Tumoroids in patient derived disease modeling

Organoids are self-organized 3D structures derived from adult or embryonic stem cells that are able to represent the structure and function of the derived tissue. To this end, these organoids mirror specific characteristics such as distribution of different cell types, overall architecture, and tissue-cell specific functions. These cultures are maintained long term by supplementing the culture media with defined mixture of tissue specific growth factors (2-4). In this manner organoid cultures have been developed for different types of healthy human tissues for basic physiological research as well as patient derived tumor specimens yielding the tumoroid model, for cancer research (5).

Tumoroids are consisted with the patient’s genetic and phenotypic features of the tumor epithelium (5-6). As these are cultures from human origin, tumoroids also bypass the limitations posed by animal models such as interspecies differences. Organoids are also a versatile tool in clinical research as they can be propagated in-vitro and cryopreserved, thus enabling the creation of organoid bank of different cancer subtypes that can be used in preclinical studies.
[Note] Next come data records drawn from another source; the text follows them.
(* ------------------------------------------------------------------ *)
(** ** sigv4.ts: canonical request *)

Definition buildCanonicalUri (path : maybe jsstring) : result jsstring :=
  let p := match path with
           | Val [] => js "/"
           | Val s => s
           | _ => js "/"
           end in
  encodeURI p.

(** The comparator of both [sort] calls: by name, and by value for equal
    names; it never answers [0]. *)
Definition compare_entries (a b : jsstring * jsstring) : Z :=
  if str_eqb (fst a) (fst b)
  then (if str_ltb (snd a) (snd b) then (-1)%Z else 1%Z)
  else (if str_ltb (fst a) (fst b) then (-1)%Z else 1%Z).

Definition query_segment (param : jsstring * jsstring) : result jsstring :=
  rmap (fun v => fst param ++ js "=" ++ v) (fixedEncodeURIComponent (snd param)).

(** [Object.keys(o).map(name => ({ name, value: o[name] }))] is the list of
    the entries of [o] (see [own_entries]). *)
Definition buildCanonicalQueryString (queryParams : QueryParams) : result jsstring :=
  if Nat.ltb (List.length (Object_keys queryParams)) 1 then Ok []
  else
    let sorted := Array_sort compare_entries queryParams in
    rmap (join (js "&")) (map_result query_segment sorted).

Record CanonicalHeader : Type := {
  oName : jsstring;
  name : jsstring;
  value : jsstring
}.

Definition compare_headers (a b : CanonicalHeader) : Z :=
  if str_eqb (oName a) (oName b)
  then (if str_ltb (value a) (value b) then (-1)%Z else 1%Z)
  else (if str_ltb (oName a) (oName b) then (-1)%Z else 1%Z).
As of date such long-term organoid cultures have been developed for many different types of tissues such as liver, breast, lung, pancreas, endometrium, stomach, prostrate, ovary, bladder, kidney, brain and bone (1).


1. Zanoni, M., Cortesi, M., Zamagni, A. et al. Modeling neoplastic disease with spheroids and organoids. J Hematol Oncol 13, 97 (2020). https://doi.org/10.1186/s13045-020-00931-0

2. Clevers H. Modeling development and disease with organoids. Cell. 2016; 165:1586–97.

3. Park SE, Georgescu A, Huh D. Organoids-on-a-chip. Science. 2019;364:960–5.

4. Tuveson D, Clevers H. Cancer modeling meets human organoid technology. Science. 2019;364:952–5.

5. Kretzschmar K. Clevers H. Organoids: modeling development and the stem cell niche in a dish. Dev. Cell. Cell Press. 2016:590–600.

6. Bleijs M, Wetering M, Clevers H, Drost J. Xenograft and organoid model systems in cancer research. EMBO J. 2019;38:e101654.